(** The peer's identity is looked up until the library answers, and never
    after: over any number of [RemoteID] calls on a connection, each call before
    the first successful lookup makes one lookup and reports its failure, and
    all calls from then on return the same identity with no further call into
    the library. *)
Theorem remote_id_looked_up_once (o h : Z) (answer : nat -> Z * bytes * (Z * bytes))
    (ep : Endpoint) (fails later : nat) :
  h <> 0 ->
  (forall i, (i < fails)%nat -> (answer i).1.1 <> 0) ->
  (answer fails).1.1 = 0 -> IsZero (answer fails).1.2 = false ->
  let id := (answer fails).1.2 in
  remote_ids o h answer ep (fails + S later) (mkCache (zero_bytes EndpointIDSize) 0) =
    Some (map (lookup_failed answer) (seq 0 fails) ++ replicate (S later) (id, None),
          mkCache id (S fails)).
Proof.
  intros Hh Hf Hok Hid. by apply (remote_ids_spec o h answer Hh ep fails later (mkCache _ 0)).
Qed.

(** [Paths] reads back what the library reports: for any list of paths
    rendered one per line (kinds without separators, remotes without newlines
    but with any number of tabs), the report parses without error into the same
    paths in the same order, with each round-trip time converted exactly from
    microseconds as long as it fits a [time.Duration] (292 years); an empty
    report is no paths. *)
Theorem paths_roundtrip (l : list (bytes * bool * Z * bytes)) :
  Forall (fun '(kind, sel, micros, remote) =>
    (TAB ∉ kind) /\ (NL ∉ kind) /\ (NL ∉ remote) /\ 0 <= micros <= 9223372036854775) l ->
  parse_report parse_path
    (join NL (map (fun '(kind, sel, micros, remote) => render_path kind sel micros remote) l)) =
    (map (fun '(kind, sel, micros, remote) => mkPath kind sel remote (micros * 1000)) l, None).
Proof.
  intros Hl. unfold parse_report. destruct l as [|p l]; [done|].
  assert (Hlines : Forall (fun w => NL ∉ w)
    (map (fun '(kind, sel, micros, remote) => render_path kind sel micros remote) (p :: l))).
  { apply Forall_map. eapply Forall_impl; [|exact Hl].
    intros [[[kind sel] micros] remote] (_ & Hk & Hr & _). unfold render_path.
    assert (NL ∉ decimal micros) by
      (apply decimal_without; apply (bool_decide_unpack _); vm_compute; exact I).
    assert (NL ∉ (if sel then $"1" else $"0"))
      by (destruct sel; apply (bool_decide_unpack _); vm_compute; exact I).
    assert (NL <> TAB) by done. set_solver. }
  case_decide as E.
  { exfalso. destruct p as [[[kind sel] micros] remote]. cbn [map] in E.
    apply join_nil in E. unfold render_path in E. by destruct kind. }
  assert (Split (join NL (map (fun '(kind, sel, micros, remote) =>
    render_path kind sel micros remote) (p :: l))) NL = map (fun '(kind, sel, micros, remote) =>
    render_path kind sel micros remote) (p :: l)) as -> by exact (Split_join _ _ _ Hlines).
  rewrite (parse_lines_map parse_path _
    (fun '(kind, sel, micros, remote) => mkPath kind sel remote (micros * 1000))); [done|].
  eapply Forall_impl; [|exact Hl]. intros [[[kind sel] micros] remote] (Hk & _ & _ & Hm).
  rewrite parse_render_path; [by rewrite micros_duration_exact|done|unfold two63; lia].
Qed.

(** Closing a connection frees it once and leaves nothing behind: whichever
    of [Close] and [CloseWithError] takes the handle tells the library and
    frees the object, even when telling it fails, and reports only that
    failure; a second close does nothing. *)
Theorem conn_close_frees_once (c : Conn) (s : owned) (code : Z) (reason : bytes) :
  o_loaded s = true ->
  wp s (CloseWithError c code reason) (fun err s' => s' = s /\ forall e, err = Some e -> is_iroh e) /\
  Conn_Close c = CloseWithError c 0 [] /\
  cell_run (conn_obj c) (CloseWithError c code reason) 0 = Some (None, 0).
Proof.
  intros Hl. split; [by apply CloseWithError_spec|]. split; [done|].
  unfold cell_run. simpl. by rewrite Z.eqb_refl.
Qed.

(** ** Witnesses *)

Definition a_conn : Conn := mkConn 41 (mkEndpoint 40 (zero_bytes EndpointIDSize)).

(** A goroutine that uses it. *)
Definition a_user : owned :=
  mkOwned true ∅ ∅ ∅ ∅ ∅ ∅ ∅ ∅ (<[1 := CtxUser]> ∅) 0 ∅ ∅ {[41 := 8]}.

Example stream_constructors_leak_nothing_witness :
  wp a_user (OpenUni a_conn 1) (fun '(r, err) s' => quiet a_user s' /\
    match err with
    | Some _ => r = None /\ o_objs s' = o_objs a_user
    | None => exists st h, r = Some st /\ h <> 0 /\ new_object a_user s' (send_obj st) h /\
        objects_kept a_user s'
    end).
Proof. apply (stream_constructors_leak_nothing a_conn a_user 1). reflexivity. Defined.

Example conn_methods_settle_witness :
  prun (closed_conn_event 41) (run_method a_conn 1 MPaths) (zero_bytes EndpointIDSize) =
    Some (Some (Sentinel ErrClosed), zero_bytes EndpointIDSize).
Proof.
  apply (conn_methods_settle a_conn a_user 1 MPaths);
    [reflexivity|apply (bool_decide_unpack _); vm_compute; exact I].
Defined.

(** One failed lookup, then a successful one, over three calls. *)
Example remote_id_looked_up_once_witness :
  let answer := fun n : nat => if (n =? 0)%nat then (1, [], (7, $"lost")) else (0, [ch 9], (0, [])) in
  remote_ids 41 8 answer (mkEndpoint 40 []) 3 (mkCache (zero_bytes EndpointIDSize) 0) =
    Some ([(zero_bytes EndpointIDSize, Some (NewError 7 (MBytes $"lost"))); ([ch 9], None); ([ch 9], None)],
          mkCache [ch 9] 2).
Proof.
  apply (remote_id_looked_up_once 41 8
    (fun n : nat => if (n =? 0)%nat then (1, [], (7, $"lost")) else (0, [ch 9], (0, [])))
    (mkEndpoint 40 []) 1 1); [discriminate| |reflexivity|reflexivity].
  intros [|i] Hi; [discriminate|lia].
Defined.

Example paths_roundtrip_witness :
  parse_report parse_path
    (join NL [render_path PathIP true 1234 $"192.0.2.1:5"; render_path PathRelay false 7 ($"r" ++ TAB :: $"x")]) =
    ([mkPath PathIP true $"192.0.2.1:5" 1234000; mkPath PathRelay false ($"r" ++ TAB :: $"x") 7000], None).
Proof.
  apply (paths_roundtrip [(PathIP, true, 1234, $"192.0.2.1:5"); (PathRelay, false, 7, $"r" ++ TAB :: $"x")]).
  repeat apply Forall_cons_2; try apply Forall_nil_2;
    (split; [apply (bool_decide_unpack _); vm_compute; exact I|];
     split; [apply (bool_decide_unpack _); vm_compute; exact I|];
     split; [apply (bool_decide_unpack _); vm_compute; exact I|lia]).
Defined.

Example conn_close_frees_once_witness :
  wp a_user (CloseWithError a_conn 3 $"bye") (fun err s' => s' = a_user /\
    forall e, err = Some e -> is_iroh e).
Proof. apply (conn_close_frees_once a_conn a_user 3 $"bye"). reflexivity. Defined.
Lemma Bind_spec s ctx opts :
  options_ok opts -> wp s (Bind ctx opts) (fun '(r, err) s' => makes_object s ep_obj r err s').
Proof.
  intros Hok. unfold Bind. destruct (Preset_ffi (OptPreset opts)) as [preset [e|]].
  { split; [apply quiet_refl|done]. }
  apply wp_bind, loaded_spec; [intros e; split; [apply quiet_refl|done]|].
  set (s0 := set_loaded true s).
  apply wp_bind, wp_trigger; [done|]. intros options s1 (Hpos & Hfresh & ->). cbn [wp].
  assert (Hset : (list_to_set [options] ∪ o_handles s0) ∖ {[options]} = o_handles s0) by set_solver.
  eapply wp_call; [apply applyOptions_quiet; [done|lia|done]|].
  intros [e|] s2 ->.
  { apply wp_bind, wp_trigger; [split; [done|simpl; set_solver]|]. intros [] s3 ->. simpl.
    split; [split; [done|exact Hset]|done]. }
  eapply wp_call.
  { apply (start_handle (add_options options s0) ctx (endpointBind options)); [done| |done].
    simpl. set_solver. }
  intros [h [e|]] s3.
  - intros [-> Hf]. apply quiet_fails in Hf as [Hd Ho]. simpl. split; [|done].
    split; [by transitivity (base (endpointBind options) (add_options options s0))|].
    rewrite Ho. simpl. exact Hset.
  - intros (s4 & Hw & Hh & Hf & ->). pose proof (quiet_waited _ _ _ Hw) as [Hd Ho].
    pose proof (waited_objs _ _ _ Hw) as Hob.
    eapply wp_mono; [apply bind_endpoint_spec; [|lia|done]|].
    { rewrite (waited_loaded _ _ _ Hw). done. }
    intros [r err] s' [[Hd' Ho'] Hr]. split.
    + split.
      * transitivity s4; [|done].
        by transitivity (base (endpointBind options) (add_options options s0)).
      * rewrite Ho', Ho. simpl. exact Hset.
    + destruct err; [done|]. destruct Hr as (a & h' & ? & ? & [Hn1 Hn2]). exists a, h'.
      split; [done|]. split; [done|]. split; [|done]. by rewrite Hob in Hn1.
Qed.

Lemma dial_spec s ctx f ep :
  o_loaded s = true -> start_pre s f -> kind_of f = KHandle -> base f s = s ->
  wp s ('(c, err) ← (op ← call (CStart f); AwaitHandle ctx op);
        match err with
        | Some e => Ret (None, Some e)
        | None => c ← newConn c ep; Ret (Some c, None)
        end) (fun '(r, err) s' => adds_object s conn_obj r err s').
Proof.
  intros Hl Hp Hk Hb. apply (open_one_spec s ctx f (fun h => newConn h ep) (fun e => (None, Some e)) conn_obj); try done.
  intros s1 h Hh. by apply newConn_spec.
Qed.
(* ===== verification/ShimInv.v ===== *)
(** The native library's invariant, and its relation to the contract.

    [winv] is the invariant of [Shim]'s state: handles, operations, tasks and
    queue agree, and a handle in a result nobody collected is in no other.
    [sound w s t] adds what a goroutine owns ([s]) and what any other owns
    ([t]).  The lemmas take the changes the library makes of its state one by
    one: making and dropping handles, operations and buffers. *)
From S2P Require Import Prelude GoErrors Prog Abi Contract Pump Calls GoStrings Keys Netip Addr Conn Endpoint.
From S2P Require Import Registry RustAddr Shim.
Local Open Scope Z_scope.
Local Open Scope go_scope.

Section Inv.
Context {iroh : Iroh} {crates : IrohCrates}.

(** ** What Go sees of the library *)

Definition slots (w : shim) : gmap Z slot := all_slots (reg w).
Definition next_handle (w : shim) : Z := next (reg w).

(** How an operation came out, once its task is over. *)
Definition op_outcome (w : shim) (id : Z) : option (result OpValue) :=
  match tasks w !! id with
  | Some (TRunning _) => None
  | Some (TFinished r) => Some r
  | _ => arcs w !! id ≫= op_result
  end.

(** Handle [h] is in a result nobody has collected. *)
Definition held (w : shim) (h : Z) : Prop :=
  exists id v, op_outcome w id = Some (inl v) /\ h ∈ owned_handles v.

Definition is_object (w : shim) (h : Z) : Prop :=
  match slots w !! h with Some (SObj _) | Some (SOpts _) => True | _ => False end.
Definition is_error (w : shim) (e : Z) : Prop := exists x, slots w !! e = Some (SError x).

(** The supervisor of [op] has posted, or there never was one. *)
Definition over (w : shim) (op : Z) : Prop :=
  match tasks w !! op with Some (TRunning _) | Some (TFinished _) => False | _ => True end.

Definition value_of (r : result OpValue) : opvalue :=
  match r with
  | inl OVUnit => VUnit
  | inl (OVHandle h) => VHandle h
  | inl (OVHandle2 a b) => VHandle2 a b
  | inl (OVU64 n) => VU64 n
  | inl (OVBytes b) => VBytes b
  | inl OVEof => VEof
  | inr _ => VNone
  end.

Definition fits (k : opkind) (r : result OpValue) : Prop :=
  outcome_ok k (status_of r) (value_of r) /\
  match r with inl (OVBytes b) => Z.of_nat (length b) < two63 | _ => True end.

Definition future_kind (f : future) : opkind :=
  match f with FBind _ | FConnect _ _ => KHandle | FCall f => kind_of f end.

(** The completion of [op] is still to be received. *)
Definition queued (w : shim) (op : Z) : Prop := op ∈ (queue w).*1.

(** An operation as Go knows it. *)
Definition op_ok (w : shim) (op : Z) (st : opst) : Prop :=
  slots w !! op = Some (SOp op) /\
  match st with
  | OpRunning k | OpWaiting k =>
      match op_outcome w op with
      | Some r => fits k r /\ (over w op -> queued w op)
      | None => exists f, tasks w !! op = Some (TRunning f) /\ future_kind f = k
      end
  | OpDone k status v =>
      over w op /\
      exists r, op_outcome w op = Some r /\ fits k r /\ status = status_of r /\ v = value_of r
  | OpTaken => over w op /\ op_outcome w op = None
  end.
::::::
• **Problem requirements**:
Beginning with the line containing "Definition fits (k" and ending with the line containing "(** The completion", extract those lines exactly from the listing above, and only those.

• **Exercise solution**:
Definition fits (k : opkind) (r : result OpValue) : Prop :=
  outcome_ok k (status_of r) (value_of r) /\
  match r with inl (OVBytes b) => Z.of_nat (length b) < two63 | _ => True end.

Definition future_kind (f : future) : opkind :=
  match f with FBind _ | FConnect _ _ => KHandle | FCall f => kind_of f end.

(** The completion of [op] is still to be received. *)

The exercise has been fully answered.